(* ===== verification/LoadSpec.v ===== *)
(** * Loading regions: frames and what is written to them

    What the loader needs of the page allocator and of the functions that write to memory, as the
    classes [FillLaws] and [LoadLaws]; that the addresses near which it looks for frames are
    aligned and do not wrap around; and that it only writes to frames of its own. *)
From stdpp Require Import base numbers list.
From S2P Require Import Prelude Align PageAlloc PageScatter Mman MmanSpec MmanOps Region RegionSpec RegionOps RegionPages Load.

(** The end of the memory that frames are taken from. *)
Definition FRAMES_END : Z := 3 * 2 ^ 30.

Definition frame_in (q : Z) : Prop := 0 <= q /\ q mod 4096 = 0 /\ q + 4096 <= FRAMES_END.

(** [n] bytes at [a] belong to the frames [F]. *)
Definition owned (F : list (option Z)) (a n : Z) : Prop := forall x, a <= x < a + n -> in_frames F x.

(** Writing to frames in use keeps them in use; reading from a file returns an error or how much
    was read. *)
Class FillLaws (W : Type) `{FillOps W} (Own : W -> list (option Z) -> Prop) : Prop := {
  memsetl_ok w F a x n : Own w F -> owned F a (4 * n) -> Own (memsetl a x n w) F;
  kpread_ok w F fp a n pos : Own w F -> owned F a n -> 0 < n ->
    let (r, w') := file_kpread fp a n pos w in Own w' F /\ (E_ISERR r = false -> 0 <= r <= n);
  rand_ok w F : Own w F -> Own (rand w).2 F
}.

(** Frames lie below the end; [page_malloc_at] fails or returns the frames at the address, and freeing a
    list with no pages in it does nothing. *)
Class LoadLaws (W : Type) `{PartOps W} `{FillOps W} `{LoadOps W} (Own : W -> list (option Z) -> Prop) : Prop := {
  frame_bound w F q : Own w F -> Some q ∈ F -> frame_in q;
  malloc_at_ok w A k C hint attr : Own w (A ++ replicate k None ++ C) -> 0 < 4096 * Z.of_nat k < 2 ^ 30 ->
    0 <= hint < 2 ^ 32 -> hint mod 4096 = 0 -> hint + 4096 * Z.of_nat k < 2 ^ 32 \/ FRAMES_END <= hint ->
    exists r w', malloc_at hint (4096 * Z.of_nat k) attr w = Ret (r, w') /\
      match r with
      | Some s => s = hint /\ Own w' (A ++ (Some <$> chain_pages [(s, 4096 * Z.of_nat k)]) ++ C)
      | None => Own w' (A ++ replicate k None ++ C)
      end;
  ufunc_load_ok w A c C self start n : Own w (A ++ (Some <$> chain_pages c) ++ C) ->
    Own (ufunc_load self c start n w).2 (A ++ (Some <$> chain_pages c) ++ C);
  free_empty_ok w F : Own w F -> exists w', free_scatter [(2 ^ 32 - 1, 0)] PAGEATTR_NONE w = Ret w' /\ Own w' F
}.

(** ** Links in frames *)

Lemma link_in s n : link_ok (s, n) -> Forall frame_in (link_pages (s, n)) -> 0 <= s /\ s mod 4096 = 0 /\ s + n <= FRAMES_END.
Proof.
  intros [Hn Ha] Hf. cbn [fst snd] in *. rewrite Forall_forall in Hf.
  destruct (Hf s) as (H1 & H2 & _); [apply link_page_elem; [lia|done|]; exists 0; mlia|].
  destruct (Hf (s + (n / 4096 - 1) * 4096)) as (_ & _ & H3); [apply link_page_elem; [lia|done|]; exists (n / 4096 - 1); mlia|].
  split_and!; try done. mlia.
Qed.

Lemma chain_in c l : Forall link_ok c -> Forall frame_in (chain_pages c) -> l ∈ c -> 0 < l.2 /\ 0 <= l.1 /\ l.1 mod 4096 = 0 /\ l.1 + l.2 <= FRAMES_END.
Proof.
  induction 1 as [|[s n] c Hl Hc IH]; intros Hf; [by intros ?%not_elem_of_nil|]. rewrite chain_pages_cons in Hf.
  apply Forall_app in Hf as [Hf1 Hf2]. intros [->|Hin]%elem_of_cons; [|by apply IH]. split; [apply Hl|by apply link_in].
Qed.

(** ** Where to look for frames *)

Section Hints.

Context (size : Z) (Hsize : size < 2 ^ 30).

Definition parts_in (ps : list mregion_part) : Prop :=
  Forall (fun p => mt_state p = MPART_STATE_INCORE -> Forall frame_in (chain_pages (mt_memory p))) ps.

(** An address that can be given to [page_malloc_at] for [n] bytes. *)
Definition hint_ok (n : Z) (hint : option Z) : Prop :=
  match hint with
  | None => True
  | Some h => 0 <= h < 2 ^ 32 /\ h mod 4096 = 0 /\ (h + n < 2 ^ 32 \/ FRAMES_END <= h)
  end.

Lemma near_incore u p : near_ok u p = true -> mt_state p = MPART_STATE_INCORE.
Proof. unfold near_ok. rewrite andb_true_iff, Z.eqb_eq. tauto. Qed.

Lemma parts_start lo ps sz : parts_ok lo ps sz -> end_of ps sz = lo.
Proof. destruct ps; simpl; [by intros ->|by intros [-> _]]. Qed.

Lemma memory_nonempty p e : part_ok p e -> mt_state p = MPART_STATE_INCORE -> mt_memory p <> [].
Proof. intros [Ho _ _ _ _ Hs] Hst He. specialize (Hs Hst). rewrite He in Hs. unfold zlen in Hs. simpl in Hs. lia. Qed.

Lemma hint_below_ok u part n pre next : parts_ok 0 (reverse pre) next -> parts_in pre -> next <= mt_start part -> next mod 4096 = 0 ->
  mt_start part mod 4096 = 0 -> 0 < n -> mt_start part + n <= size ->
  exists b, hint_below u part pre next = Ret b /\ match b with None => True | Some (d, h) => 0 <= d /\ hint_ok n (Some h) end.
Proof.
  revert next. induction pre as [|p pre IH]; intros next Hok Hin Hle Ha Hp Hn Hs; simpl; [by exists None|].
  rewrite reverse_cons in Hok. apply parts_app in Hok as [Hpre Hpart]. simpl in Hpre, Hpart. destruct Hpart as (_ & Hpart & _).
  apply Forall_cons in Hin as [Hinp Hin]. destruct (near_ok u p) eqn:Hnear; [|destruct Hpart; apply IH; (done || lia)].
  apply near_incore in Hnear. specialize (Hinp Hnear). pose proof (memory_nonempty p next Hpart Hnear) as Hne. destruct Hpart as [Ho _ _ _ Hl _]. specialize (Hl Hnear).
  rewrite (proj2 (Z.ltb_lt _ _)), oassert_true by lia. destruct (last (mt_memory p)) as [[s m]|] eqn:El; [|by apply last_None in El].
  assert (forallb (fun l : Z * Z => negb (l.2 =? 0)) (mt_memory p) = true) as ->.
  { apply forallb_forall. intros l Hll. apply negb_true_iff, Z.eqb_neq. rewrite Forall_forall in Hl. apply list_elem_of_In, Hl in Hll as [? _]. lia. }
  rewrite oassert_true. assert (Hlin : (s, m) ∈ mt_memory p) by (apply last_Some in El as [l' ->]; apply elem_of_app; right; by apply list_elem_of_singleton).
  destruct (chain_in _ _ Hl Hinp Hlin) as (H1 & H2 & H3 & H4). cbn [fst snd] in *. unfold FRAMES_END in *.
  rewrite Forall_forall in Hl. destruct (Hl _ Hlin) as [_ Hm]. cbn [snd] in Hm. assert (0 <= next) by (apply parts_bounds in Hpre; lia).
  eexists. split; [done|]. split; [lia|]. unfold hint_ok, FRAMES_END. rewrite uintptr_id by lia. split_and!; [lia|lia|mlia|lia].
Qed.

Lemma hint_above_ok u part n distance cur next hint : parts_ok (mt_start cur) (cur :: next) size -> parts_in next -> mt_start part <= mt_start cur ->
  mt_start part mod 4096 = 0 -> 0 <= mt_start part -> 0 < n -> mt_start part + n <= end_of next size -> hint_ok n hint ->
  exists h, hint_above u part distance cur next hint = Ret h /\ hint_ok n h.
Proof.
  revert cur. induction next as [|p next IH]; intros cur Hok Hin Hle Ha H0 Hn Hs Hh; simpl.
  { destruct (_ <? distance); eauto. }
  destruct Hok as (_ & [Ho _ _ _ _ _] & Hok). simpl in Ho, Hok, Hs. pose proof Hok as (_ & Hp & Hrest).
  apply Forall_cons in Hin as [Hinp Hin]. destruct (_ <? distance); [|eauto]. destruct (near_ok u p) eqn:Hnear.
  2:{ apply IH; try done; [lia|]. destruct Hp as [? _ _ _ _ _]. lia. }
  apply near_incore in Hnear. specialize (Hinp Hnear). pose proof (memory_nonempty p _ Hp Hnear) as Hne.
  pose proof (parts_bounds _ _ _ Hrest) as Hb. destruct Hp as [Ho' Hpa _ _ Hl _]. specialize (Hl Hnear). destruct (mt_memory p) as [|[s m] c] eqn:Em; [done|].
  destruct (chain_in _ (s, m) Hl Hinp) as (H1 & H2 & H3 & H4); [apply elem_of_cons; by left|]. cbn [fst snd] in *. unfold FRAMES_END in *.
  rewrite (proj2 (Z.eqb_neq m 0)) by lia. simpl negb. rewrite oassert_true. eexists. split; [done|]. unfold hint_ok, FRAMES_END.
  destruct (Z_le_dec (mt_start p - mt_start part) s) as [Hd|Hd].
  - rewrite uintptr_id by lia. split_and!; [lia|lia|mlia|lia].
  - rewrite uintptr_neg by lia. split_and!; [lia|lia|mlia|lia].
Qed.

Lemma malloc_hint_ok u pre part next : parts_ok 0 (reverse pre ++ part :: next) size -> parts_in (reverse pre ++ part :: next) ->
  exists h, malloc_hint u pre part next = Ret h /\ hint_ok (end_of next size - mt_start part) h.
Proof.
  intros Hok Hin. apply zip_ok in Hok as (Hpre & Hp & Hnext). apply Forall_app in Hin as [Hin1 Hin2]. apply Forall_cons in Hin2 as [_ Hin2].
  assert (Hin1' : parts_in pre) by (unfold parts_in; by rewrite <- Forall_reverse). pose proof (parts_bounds _ _ _ Hpre) as Hp0.
  pose proof (parts_bounds _ _ _ Hnext) as He. pose proof Hp as [Ho Ha _ _ _ _]. unfold malloc_hint.
  destruct (hint_below_ok u part (end_of next size - mt_start part) pre (mt_start part) Hpre Hin1') as (b & -> & Hb); [lia|done|done|lia|lia|].
  cbn [obind]. assert (Habove : forall d hint, hint_ok (end_of next size - mt_start part) hint ->
    exists h, hint_above u part d part next hint = Ret h /\ hint_ok (end_of next size - mt_start part) h).
  { intros d hint Hh. apply hint_above_ok; try done; lia. }
  destruct b as [[d h]|]; [|by apply Habove]. destruct Hb as [Hd Hh]. destruct d; [by eexists|by apply Habove|lia].
Qed.

End Hints.

(** ** Writing to frames *)

Section Fill.

Context {W : Type} `{FillLaws W Own}.

Lemma owned_sub F a n b m : owned F a n -> a <= b -> b + m <= a + n -> owned F b m.
Proof. intros HF Hab Hm x Hx. apply HF. lia. Qed.

(** The links of a list belong to the frames. *)
Definition chain_owned (F : list (option Z)) (c : mscatter) : Prop := Forall (fun l => 0 < l.2 /\ owned F l.1 l.2) c.

Lemma memset_owned F c x (w : W) : chain_owned F c -> Own w F -> Own (mscatter_memset c x w) F.
Proof.
  intros Hc. revert w. induction Hc as [|[s n] c [Hn Hl] _ IH]; intros w HO; simpl; [done|]. cbn [fst snd] in *.
  apply IH, memsetl_ok; [done|]. eapply owned_sub; [exact Hl|lia|mlia].
Qed.

Lemma kpread_link_ok F fp pos mr x s n (w : W) : owned F s n -> 0 < n -> 0 <= mr -> Own w F ->
  let '(e, pos', mr', w') := kpread_link fp pos mr x s n w in Own w' F /\ (E_ISERR e = false -> 0 <= mr').
Proof.
  intros Hl Hn Hm HO. unfold kpread_link. destruct (Z.eqb_spec mr 0) as [->|Hmr].
  { split; [|done]. apply memsetl_ok; [done|]. eapply owned_sub; [exact Hl|lia|mlia]. }
  pose proof (kpread_ok w F fp s (Z.min n mr) pos HO) as Hk. destruct (file_kpread fp s (Z.min n mr) pos w) as [t w'].
  destruct Hk as [HO' Ht]; [eapply owned_sub; [exact Hl|lia|lia]|lia|]. destruct (E_ISERR t) eqn:Et; [by split; [|congruence]|]. specialize (Ht eq_refl).
  split; [|intros _; destruct (Z.eqb_spec t 0); lia]. destruct (Z.eqb_spec (n - t) 0); [done|]. apply memsetl_ok; [done|]. eapply owned_sub; [exact Hl|lia|mlia].
Qed.

Lemma kpread_owned F fp x fb c : chain_owned F c -> 0 <= fb -> forall pos mr (w : W), 0 <= mr -> Own w F ->
  exists e w', mscatter_kpread c fp pos fb mr x w = Ret (e, w') /\ Own w' F.
Proof.
  intros Hc Hfb. induction Hc as [|[s n] c [Hn Hl] _ IH]; intros pos mr w Hmr HO; cbn [mscatter_kpread]; [by eexists _, _|]. cbn [fst snd] in *.
  rewrite (proj2 (Z.eqb_neq n 0)) by lia. simpl negb at 1. rewrite oassert_true.
  set (w1 := if fb =? 0 then w else memsetl s x (Z.min n fb / 4) w).
  assert (HO1 : Own w1 F).
  { subst w1. destruct (fb =? 0); [done|]. apply memsetl_ok; [done|]. eapply owned_sub; [exact Hl|lia|mlia]. }
  destruct (negb (fb =? 0) && (n - Z.min n fb =? 0)) eqn:Eb; [by apply IH|].
  assert (Hrest : 0 < n - Z.min n fb).
  { apply andb_false_iff in Eb as [Eb|Eb]; [apply negb_false_iff, Z.eqb_eq in Eb; lia|apply Z.eqb_neq in Eb; lia]. }
  pose proof (kpread_link_ok F fp pos mr x (s + Z.min n fb) (n - Z.min n fb) w1) as Hk.
  destruct (kpread_link fp pos mr x (s + Z.min n fb) (n - Z.min n fb) w1) as [[[e pos'] mr'] w2].
  destruct Hk as [HO2 He]; [eapply owned_sub; [exact Hl|lia|lia]|done|done|done|]. destruct (E_ISERR e) eqn:Ee; [by eexists _, _|]. by apply IH; [apply He|].
Qed.

Lemma rand_words_owned F k a (w : W) : owned F a (4 * Z.of_nat k) -> Own w F -> Own (rand_words k a w) F.
Proof.
  revert a w. induction k as [|k IH]; intros a w Hl HO; simpl; [done|]. pose proof (rand_ok w F HO) as HO1. destruct (rand w) as [x w1]. simpl in HO1.
  apply IH; [eapply owned_sub; [exact Hl|lia|lia]|]. apply memsetl_ok; [done|]. eapply owned_sub; [exact Hl|lia|lia].
Qed.

Lemma rand_owned F c (w : W) : chain_owned F c -> Forall (fun l => l.1 mod 4096 = 0 /\ l.2 mod 4096 = 0) c -> Own w F ->
  exists w', mscatter_rand c w = Ret w' /\ Own w' F.
Proof.
  intros Hc. revert w. induction Hc as [|[s n] c [Hn Hl] _ IH]; intros w Ha HO; cbn [mscatter_rand]; [by eexists|].
  apply Forall_cons in Ha as [[Hs Hm] Ha]. cbn [fst snd] in *. rewrite !(proj2 (aligned_page _)), !oassert_true by done.
  apply IH; [done|]. apply rand_words_owned; [|done]. eapply owned_sub; [exact Hl|lia|]. rewrite Z2Nat.id by mlia. mlia.
Qed.

End Fill.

========

• _WORK TO BE COMPLETED_: Please copy each line of the records above that holds the word "distance".

• _OUTPUT OF THE EXERCISE_:
Lemma hint_above_ok u part n distance cur next hint : parts_ok (mt_start cur) (cur :: next) size -> parts_in next -> mt_start part <= mt_start cur ->
  exists h, hint_above u part distance cur next hint = Ret h /\ hint_ok n h.
  { destruct (_ <? distance); eauto. }
  apply Forall_cons in Hin as [Hinp Hin]. destruct (_ <? distance); [|eauto]. destruct (near_ok u p) eqn:Hnear.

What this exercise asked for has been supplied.